The City of Montgomery will assist restoration efforts at Genetta Park by removing invasive species and debris on 2.5 acres and planting 15 trees. Construction now underway will make Genetta Park a key demonstration site of green infrastructure and a constructed wetland. The project will engage the community through monthly cleanups of litter hot spots, design and install park signage describing the park's environmental features, host educational initiatives for grade school and high school students, train adult residents in water quality principals and supportive community actions. Partners include Alabama Clean Water Partnership, Auburn University, Montgomery Clean City Commission and 2D Studio.
The Freshwater Land Trust will restore 26,000 square feet of riparian buffer to benefit the watercress darter, a species that is restricted to four spring areas in the Black Warrior River system in Alabama. The project will perform a robust study of Roebuck Springs, remove part of an impervious parking lot and install bioswales to control stormwater runoff and increase habitat for the watercress darter. Educational initiatives will occur on-site, and the Birmingham Zoo will install a kiosk to engage a widespread and diverse audience on the endangered and endemic species of Alabama. Partners include the City of Birmingham, US Fish and Wildlife Service, Geological Survey of Alabama, Birmingham-Southern College and the Birmingham Zoo.

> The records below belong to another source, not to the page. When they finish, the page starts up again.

(** C1.  When the input contains a currency symbol and a code token of
    the allow-list, the symbol loop has chosen a currency of the table,
    but the result carries the upper-cased code token: whenever the input
    without the token parses to an amount, the input with it parses to
    the same amount in the token's currency, and otherwise both fail.
    In particular "$50 EUR" gives 50 in EUR. *)
Theorem code_overrides_symbol (s : jsstring) (m : regexMatch) :
  hasSymbol s ->
  matchCode s = Some m ->
  In (toUpperCase (group1 m)) codeAlternatives
  /\ (exists p, In p currencyPatterns /\ symbolCurrency (trim s) = code p)
  /\ match parsePrice (before m ++ after m) with
     | inr r =>
         parsePrice s
         = inr {| price := price r; currency := toUpperCase (group1 m) |}
     | inl _ => exists e, parsePrice s = inl e
     end
  /\ parsePrice (lit "$50 EUR")
     = inr {| price := Decimal false 50 0; currency := lit "EUR" |}.
Proof.
  intros Hsym Hm.
  pose proof Hm as Hsplit. apply execFrom_split in Hsplit as (Hs & Hl & Hin).
  split; [exact Hin|]. split.
  { destruct (symbolCurrency_some s Hsym) as (p & Hp & _ & Hc). eauto. }
  split; [|reflexivity].
  assert (Hnum : removeAll notNumeric (before m ++ after m)
                 = removeAll notNumeric s).
  { pose proof (removeCode_numeric s) as H. unfold removeCode in H.
    rewrite Hm in H. exact H. }
  rewrite !parsePrice_closed, Hnum, (detect_trim_code s m Hm).
  destruct s as [|c s]; [discriminate|]. cbn [ParseFloat.isNil].
  destruct (before m ++ after m) as [|c' s'] eqn:E; cbn [ParseFloat.isNil].
  - rewrite <- Hnum. simpl. eauto.
  - destruct (isNaN (parseFloat (removeAll notNumeric (c :: s)))); eauto.
Qed.

Lemma code_overrides_symbol_witness :
  hasSymbol (lit "$50 EUR")
  /\ matchCode (lit "$50 EUR")
     = Some {| before := lit "$50 "; group1 := lit "EUR"; after := [] |}
  /\ parsePrice (lit "$50 EUR")
     = inr {| price := Decimal false 50 0; currency := lit "EUR" |}.
Proof.
  assert (H1 : hasSymbol (lit "$50 EUR")).
  { exists {| symbol := [DOLLAR]; code := lit "USD" |}.
    split; [left; reflexivity | reflexivity]. }
  assert (H2 : matchCode (lit "$50 EUR")
               = Some {| before := lit "$50 "; group1 := lit "EUR"; after := [] |})
    by reflexivity.
  split; [exact H1|]. split; [exact H2|].
  exact (proj1 (proj2 (proj2 (code_overrides_symbol _ _ H1 H2)))).
Defined.




(** ** parseFloat on the characters parsePrice keeps *)

Lemma removeAll_numeric s : forallb isNumeric (removeAll notNumeric s) = true.
Proof.
  rewrite forallb_forall. intros c Hc. unfold removeAll in Hc.
  apply filter_In in Hc as [_ Hc]. exact Hc.
Qed.

Lemma span_spec f s :
  s = fst (span f s) ++ snd (span f s)
  /\ forallb f (fst (span f s)) = true
  /\ match snd (span f s) with [] => True | c :: _ => f c = false end.
Proof.
  induction s as [|c s (IH1 & IH2 & IH3)]; simpl; [auto|].
  destruct (f c) eqn:E.
  - destruct (span f s) as [a b]. simpl in *. rewrite E, IH2.
    repeat split; [f_equal; exact IH1 | exact IH3].
  - simpl. auto.
Qed.








Lemma digits_head ds rest c u :
  DecimalDigits ds -> ds ++ rest = c :: u -> isDigit c = true.
Proof.
  intros [Hne Hd] E. destruct ds as [|d ds]; [congruence|].
  simpl in *. injection E as -> _. apply andb_true_iff in Hd as [H _]. exact H.
Qed.

Lemma numeric_not_Infinity u :
  forallb isNumeric u = true -> startsWith (lit "Infinity") u = false.
Proof.
  destruct u as [|c u]; [reflexivity|].
  change (lit "Infinity") with (73 :: lit "nfinity"). cbn [startsWith forallb].
  intros H. apply andb_true_iff in H as [H _].
  destruct (N.eqb_spec 73 c) as [<-|_]; [discriminate | reflexivity].
Qed.








Lemma numeric_trimStart f :
  forallb isNumeric f = true -> trimStart f = f.
Proof.
  destruct f as [|c f]; [reflexivity|]. unfold trimStart. simpl. intros H.
  apply andb_true_iff in H as [H _].
  destruct (isWhiteSpace c) eqn:E; [|reflexivity].
  apply whiteSpace_notNumeric in E. unfold isNumeric in H. rewrite E in H.
  discriminate.
Qed.












(** ** The session: initialize and close *)

Section Session.
Context {World : Type} {driver : Driver World}.
Import Scraper.

Lemma initialize_live options (st : state World) b :
  browser st = Some b -> initialize options st = (inr tt, st).
Proof. intros H. unfold initialize, bind, gets. rewrite H. reflexivity. Qed.

Lemma initialize_sets options (st st1 : state World) :
  initialize options st = (inr tt, st1) ->
  browser st = None ->
  exists b c p,
    browser st1 = Some b /\ context st1 = Some c /\ page st1 = Some p.
Proof.
  unfold initialize, bind, gets, modify, call. intros H Hb. rewrite Hb in H.
  destruct (launch _ (world st)) as [[e|b] w1]; [discriminate|].
  cbn in H. destruct (newContext b _ w1) as [[e|c] w2]; [discriminate|].
  cbn in H. destruct (newPage c w2) as [[e|p] w3]; [discriminate|].
  cbn in H. injection H as <-. exists b, c, p. auto.
Qed.

Lemma initialize_browser options (st st1 : state World) :
  initialize options st = (inr tt, st1) -> exists b, browser st1 = Some b.
Proof.
  intros H. destruct (browser st) as [b|] eqn:Hb.
  - rewrite (initialize_live options st b Hb) in H. injection H as <-. eauto.
  - destruct (initialize_sets _ _ _ H Hb) as (b & _ & _ & E & _). eauto.
Qed.
(** C8.  After a call of [initialize] that has succeeded, a second call
    (with any options) returns at once: it makes no runtime call and
    leaves every field, and the world, as the first call left them.  The
    engine, context and page set by the first call are the ones in place
    after the second.  Two calls in sequence are one call. *)
Theorem initialize_idempotent options options' (st st1 : state World) :
  initialize options st = (inr tt, st1) ->
  initialize options' st1 = (inr tt, st1)
  /\ (browser st = None ->
      exists b c p,
        browser st1 = Some b /\ context st1 = Some c /\ page st1 = Some p)
  /\ bind (initialize options) (fun _ => initialize options') st
     = initialize options st.
Proof.
  intros H. destruct (initialize_browser _ _ _ H) as (b & Hb).
  split; [exact (initialize_live options' st1 b Hb)|]. split.
  - intros Hn. exact (initialize_sets _ _ _ H Hn).
  - unfold bind at 1. rewrite H. rewrite (initialize_live options' st1 b Hb).
    reflexivity.
Qed.

(** C7 (amended).  [close] closes the page, then the context, then the
    engine, each behind a test of its reference, so that an empty
    reference at one level is passed over and the next level is still
    closed; when the close calls that are made succeed, the three
    references are empty afterward.  A close call that rejects ends
    [close] with that rejection: the levels after it are not closed and
    keep their references. *)
Theorem close_levels (st : state World) :
  (forall w1 w2 w3,
     closeIf (page st) closePage (world st) = (inr tt, w1) ->
     closeIf (context st) closeContext w1 = (inr tt, w2) ->
     closeIf (browser st) closeBrowser w2 = (inr tt, w3) ->
     close st = (inr tt, fresh w3))
  /\ (forall e w1,
        closeIf (page st) closePage (world st) = (inl e, w1) ->
        close st = (inl e, setWorld w1 st))
  /\ (forall e w1 w2,
        closeIf (page st) closePage (world st) = (inr tt, w1) ->
        closeIf (context st) closeContext w1 = (inl e, w2) ->
        close st = (inl e, setWorld w2 (setPage None st)))
  /\ (forall e w1 w2 w3,
        closeIf (page st) closePage (world st) = (inr tt, w1) ->
        closeIf (context st) closeContext w1 = (inr tt, w2) ->
        closeIf (browser st) closeBrowser w2 = (inl e, w3) ->
        close st = (inl e, setWorld w3 (setContext None (setPage None st)))).
Proof.
  destruct st as [b c p w]. unfold closeIf. cbn [page context browser world].
  repeat split.
  - intros w1 w2 w3 H1 H2 H3.
    unfold close, bind, gets, call, modify, ret.
    destruct p as [p|]; cbn; [rewrite H1 | injection H1 as <-]; cbn;
      (destruct c as [c|]; cbn; [rewrite H2 | injection H2 as <-]); cbn;
      (destruct b as [b|]; cbn; [rewrite H3 | injection H3 as <-]);
      reflexivity.
  - intros e w1 H1. unfold close, bind, gets, call, modify, ret.
    destruct p as [p|]; [|discriminate]. cbn. rewrite H1. reflexivity.
  - intros e w1 w2 H1 H2. unfold close, bind, gets, call, modify, ret.
    destruct p as [p|]; cbn; [rewrite H1 | injection H1 as <-]; cbn;
      (destruct c as [c|]; [|discriminate]); cbn; rewrite H2; reflexivity.
  - intros e w1 w2 w3 H1 H2 H3. unfold close, bind, gets, call, modify, ret.
    destruct p as [p|]; cbn; [rewrite H1 | injection H1 as <-]; cbn;
      (destruct c as [c|]; cbn; [rewrite H2 | injection H2 as <-]); cbn;
      (destruct b as [b|]; [|discriminate]); cbn; rewrite H3; reflexivity.
Qed.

Birmingham-Southern College will design and install a .3 acre bioswale/Ecoscape park at Village Creek to capture and filter stormwater, including planting 15 trees planted and restoring 24,000 square feet of stream-side buffer. The EcoScape will also educate visitors through signage describing local trees, shrubs, herbs and perennials, along with their medicinal, nutritional and environmental value. Partners include the City of Birmingham, Birmingham Botanical Gardens, Southern Research Institute, Village Creek Human and Environmental Justice Society, REV Birmingham, Wade Sand and Gravel and J3 Urban Farm.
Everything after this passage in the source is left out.